Bridesmaids
Page 2
I burst out laughing. ‘Don’t be so ridiculous,’ I say. ‘You’re at least three inches taller than Barbara Windsor.’
I see the faintest trace of a smile.
‘Look, what is the point in panicking?’ I continue. ‘It’s not like Patrick won’t wait for you. So what if you’re a bit late? And besides that, whatever you may think, you look gorgeous.’
‘Do I?’ She sounds sceptical.
‘Well, you will do soon,’ I say, looking at her dressing-gown. ‘Come on, it’s time to step things up a gear.’
And then I go into bridesmaid-overdrive, assaulting Grace with her toupe tape, nail polish, bronzing balls, lip gloss, bronzing balls (again), then, finally, the dress, which it takes both of us–plus Polly–to squeeze her into.
Just when I think we’re all done, with time to spare, it becomes clear that the drama is not over yet.
‘Oh bugger!’ Grace shouts suddenly. ‘I left my earrings downstairs with my mum. Evie, I’m so sorry but you’re going to have to go and find her.’
I look at the clock again. I feel exhausted.
By the time I’ve located Grace’s mum, secured the earrings and am heading for the stairs, I note that there are about four and a half minutes to go. But as I start dashing up the stairs, something–or should I say someone–stops me in my tracks.
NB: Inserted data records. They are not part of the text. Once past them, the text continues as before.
(* ===== verification/NrConcCtx.v ===== *)
(** * Steps preserve the invariant: contexts

    [make_pending] and [get_response], and the combiner handing out a response. *)

From stdpp Require Import gmap.
From S2P Require Import Prelude Context Log LogProtocol LogProtocolSpec Replica NrConc NrConcSpec.
From S2P Require Import NrConcLog NrConcFrame NrConcStep.

Section Ctx.
Context {D RO WO R : Type} `{!Dispatch D RO WO R}.
Variables (size : nat) (nths : nat -> nat) (d0 : D).
Hypothesis Hpow : is_pow2 size.
Hypothesis Hgc : GC_FROM_HEAD <= size.
Abbreviation lop := (WO * nat)%type.
Abbreviation context := (Context lop R unit).
Abbreviation lsys := (lpsys (O := lop)).
Abbreviation pc := (tpc (RO := RO) (WO := WO) (R := R)).
Abbreviation thr := (thr (RO := RO) (WO := WO) (R := R)).
Abbreviation nsys := (nsys (D := D) (RO := RO) (WO := WO) (R := R)).
Abbreviation ninv := (ninv size nths d0).
Implicit Types (l : lsys) (p : pc) (th : thr) (s : nsys) (r i id q : nat) (k : nat * nat) (c : context).

(** ** Slots *)

Lemma slot_op c j f : length (batch c) = MAX_PENDING_OPS -> exists e, batch c !! ctx_index j = Some e
  /\ ctx_op (slot_put c j f) j = op (f e) /\ ctx_resp (slot_put c j f) j = resp (f e).
Proof.
  intros Hl. destruct (lookup_lt_is_Some_2 (batch c) (ctx_index j)) as [e He]; [by apply ctx_index_lt|].
  exists e. unfold ctx_op, ctx_resp, slot_put. cbn [batch]. by rewrite list_lookup_alter_eq, He.
Qed.

Lemma slot_put_length c j f : length (batch (slot_put c j f)) = length (batch c).
Proof. apply length_alter. Qed.

(** ** Moving on *)

Section Move.
Context (s : nsys) (r i : nat) (th : thr).
Hypothesis Hinv : ninv s.
Hypothesis Hk : n_ths s !! (r, i) = Some th.

Lemma my_th : th_ok nths d0 (n_lp s) (view_of s) (n_ops s) (r, i) th.
Proof. by eapply ni_th. Qed.

(** Removing the conditions on the locks when the program points are known. *)
Ltac moves Ep := try (rewrite Ep; unfold holds_lock, guards; cbn; by intuition); try (rewrite Ep; by cbn); try (by cbn).

Lemma slot_inv w : t_pc th = WSlot w -> ninv (step_ctx s r i th).
Proof.
  intros Ep. destruct my_th as [[Hl Hq] Hcall _ _ _ _ _ Hown]. unfold call_ok in Hcall. rewrite Ep in *. cbn in Hq, Hcall.
  unfold step_ctx. rewrite Ep. destruct Hq as [Hq1 Hq2]. destruct (Nat.ltb_spec (ctx_tail (t_ctx th)) (ctx_head (t_ctx th))); [lia|].
  destruct (Nat.eqb_spec (ctx_tail (t_ctx th) - ctx_head (t_ctx th)) MAX_PENDING_OPS); [done|].
  apply ninv_ctx with (th := th); moves Ep.
  - apply quiet_not_waits. by split.
  - unfold waits. cbn. lia.
  - destruct (slot_op (t_ctx th) (ctx_tail (t_ctx th)) (put_op (w, t_id th)) Hl) as (e & _ & Ho & _).
    split; cbn; try done. split; cbn; [by rewrite length_alter|done].
Qed.

Lemma tail_inv w : t_pc th = WTail w -> ninv (step_ctx s r i th).
Proof.
  intros Ep. destruct my_th as [[Hl Hq] Hcall _ _ _ _ _ Hown]. unfold call_ok in Hcall. rewrite Ep in *. cbn in Hq, Hcall.
  unfold step_ctx. rewrite Ep. destruct Hq as [[Hq1 Hq2] Ho]. destruct Hcall as (x & Hx & Hr & Hi & _ & w' & Hw & -> & Hf).
  apply ninv_ctx with (th := th); moves Ep.
  - apply quiet_not_waits. by split.
  - split; cbn; try done.
    + split; cbn; [done|]. split_and!; [cbn; lia| |by left]. exists w', x. cbn. split_and!; try done.
      rewrite Hq1, Hq2. done.
    + unfold call_ok. cbn. exists x. split_and!; try done. by exists w'.
Qed.

Lemma gres_inv b it : t_pc th = GRes b it -> ninv (step_ctx s r i th).
Proof.
  intros Ep. destruct my_th as [[Hl Hq] Hcall _ _ _ _ _ Hown]. unfold call_ok in Hcall. unfold own_ok in Hown.
  rewrite Ep in *. cbn in Hq, Hcall, Hown. unfold step_ctx. rewrite Ep. destruct Hcall as (x & Hx & Hr & Hi & _ & Hw).
  assert (Hgo : forall p, waiting p = true -> pc_op p = Some (inl tt) -> home_lock p = false -> sync_lock p = None ->
    ctx_ok d0 (n_lp s) (n_ops s) r (mkT p (t_ctx th) (t_id th)) -> call_ok d0 (n_lp s) (n_ops s) r (mkT p (t_ctx th) (t_id th)) ->
    own_ok i (mkT p (t_ctx th) (t_id th)) -> ninv (goto s r i th p)).
  { intros p E1 E2 E3 E4 H1 H2 H3. apply ninv_goto; try done.
    - intros q [[_ H]|H]; cbn in *; congruence.
    - intros q [[_ H]|H]%guards_holds; cbn in *; congruence.
    - by destruct p.
    - by rewrite Ep.
    - split; try done; cbn; [by apply home_free|congruence|by intros q z ->|by intros q z ->|by intros ->]. }
  destruct (Nat.eqb_spec (ctx_head (t_ctx th)) (ctx_comb (t_ctx th))) as [E|E].
  - destruct b; [by destruct Hown|]. unfold no_response.
    destruct (it + 1 =? interval)%N; apply Hgo; try done; unfold call_ok; cbn; exists x; by split_and!.
  - destruct Hq as (Ht & Hp & Hc). destruct (Nat.ltb_spec (ctx_comb (t_ctx th)) (ctx_head (t_ctx th))); [lia|].
    apply Hgo; try done. unfold call_ok; cbn; exists x; by split_and!.
Qed.

Lemma head_inv b it : t_pc th = GHead b it -> ninv (step_ctx s r i th).
Proof.
  intros Ep. destruct my_th as [[Hl Hq] Hcall _ _ _ _ _ Hown]. unfold call_ok in Hcall. rewrite Ep in *. cbn in Hq, Hcall.
  unfold step_ctx. rewrite Ep. destruct Hq as [(Ht & _ & Hc) Hne]. destruct Hc as [Hc|(Hc & v & Hv & Ha)]; [done|].
  apply ninv_ctx with (th := th); moves Ep.
  - unfold waits. lia.
  - unfold waits. cbn. lia.
  - split; cbn; try done. split; cbn; [done|]. split_and!; [split; cbn; lia|lia|by exists v].
Qed.

(** The position of a call in the history. *)
Lemma find_id_spec (h : list (lop * nat)) q w id rr : NoDup (ids h) -> h !! q = Some ((w, id), rr) -> find_id h id = q.
Proof.
  revert q. induction h as [|[[w' id'] r'] h IH]; intros q Hn Hq; [done|]. cbn in Hn |- *.
  apply list.NoDup_cons in Hn as [Hnin Hn]. destruct q as [|q].
  - injection Hq as _ -> _. by rewrite Nat.eqb_refl.
  - cbn in Hq. destruct (Nat.eqb_spec id' id) as [->|_]; [|by rewrite (IH q)].
    destruct Hnin. apply elem_ids. by exists q, w, rr.
Qed.

Lemma take_inv b it j : t_pc th = GTake b it j -> ninv (step_ctx s r i th).
Proof.
  intros Ep. destruct my_th as [[Hl Hq] Hcall _ _ _ _ _ Hown]. unfold call_ok in Hcall. rewrite Ep in *. cbn in Hq, Hcall.
  unfold step_ctx. rewrite Ep. destruct Hq as (Hqu & Hh & v & Hv & q & w & Hh' & Hqc & Hresp). rewrite Hv.
  destruct Hcall as (x & Hx & Hr & Hi & _ & w' & Hw & _). pose proof (ni_calls _ _ _ _ Hinv) as Hcalls.
  rewrite (find_id_spec _ q w (t_id th) (S r)) by (done || apply Hcalls).
  destruct (co_hist _ _ _ Hcalls _ _ _ _ Hh') as (x' & Hx' & Hw' & Hi'). assert (x' = x) as -> by congruence.
  unfold returns. cbn [t_ctx t_id].
  apply (ninv_return size nths d0 Hgc (set_thread s (r, i) (mkT TIdle (slot_put (t_ctx th) j (put_resp None)) (t_id th))) (t_id th) x v q); try done.
  - apply ninv_ctx with (th := th); moves Ep.
    + by apply quiet_not_waits.
    + intros H. by destruct (quiet_not_waits (slot_put (t_ctx th) j (put_resp None)) Hqu).
    + split; cbn; try done. split; cbn; [by rewrite length_alter|done].
  - apply (return_ids size nths d0); try done; [by rewrite Ep|].
    intros [?|Hlive]; [done|]. unfold quiet in Hqu. cbn in Hlive. lia.
  - intros v' p' m' [= <- <- <-]. cbn. split; [done|]. rewrite Hw'. split_and!; try done. by exists (S r).
Qed.

Lemma step_ctx_inv : pc_op (t_pc th) = Some (inl tt) -> ninv (step_ctx s r i th).
Proof.
  destruct (t_pc th) eqn:Ep; try (unfold step_ctx; rewrite Ep; done); intros _.
  - by eapply slot_inv.
  - by eapply tail_inv.
  - by eapply gres_inv.
  - by eapply head_inv.
  - by eapply take_inv.
Qed.
End Move.
End Ctx.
He is quite simply one of the most stunning-looking men I’ve ever seen. ‘Ruggedly handsome’ is the phrase that springs to mind–as in, gorgeous but not so perfect he’s dull or pretty. He’s got smooth and tanned skin, chiselled features and eyes the colour of warm treacle. His nose is slightly crooked but it hardly matters. He’s got a body so tight he’d make Action Man look like he’d let himself go.
My pace slows as I walk up the stairs, and my heart-rate quickens as I realise he’s looking right at me. Brazenly, I find myself holding his gaze as we step closer to each other. Then, as our paths are about to cross, the most incredible thing happens.
He looks at my breasts.
It’s only for a split second, but there is no doubt that it happens. In fact, it’s so blatant I’d almost describe it as a gawp. His eyes widen conspicuously and I even detect a faint intake of breath. As he drags his eyes away and continues on his way downstairs, I can’t help shaking my head in disbelief.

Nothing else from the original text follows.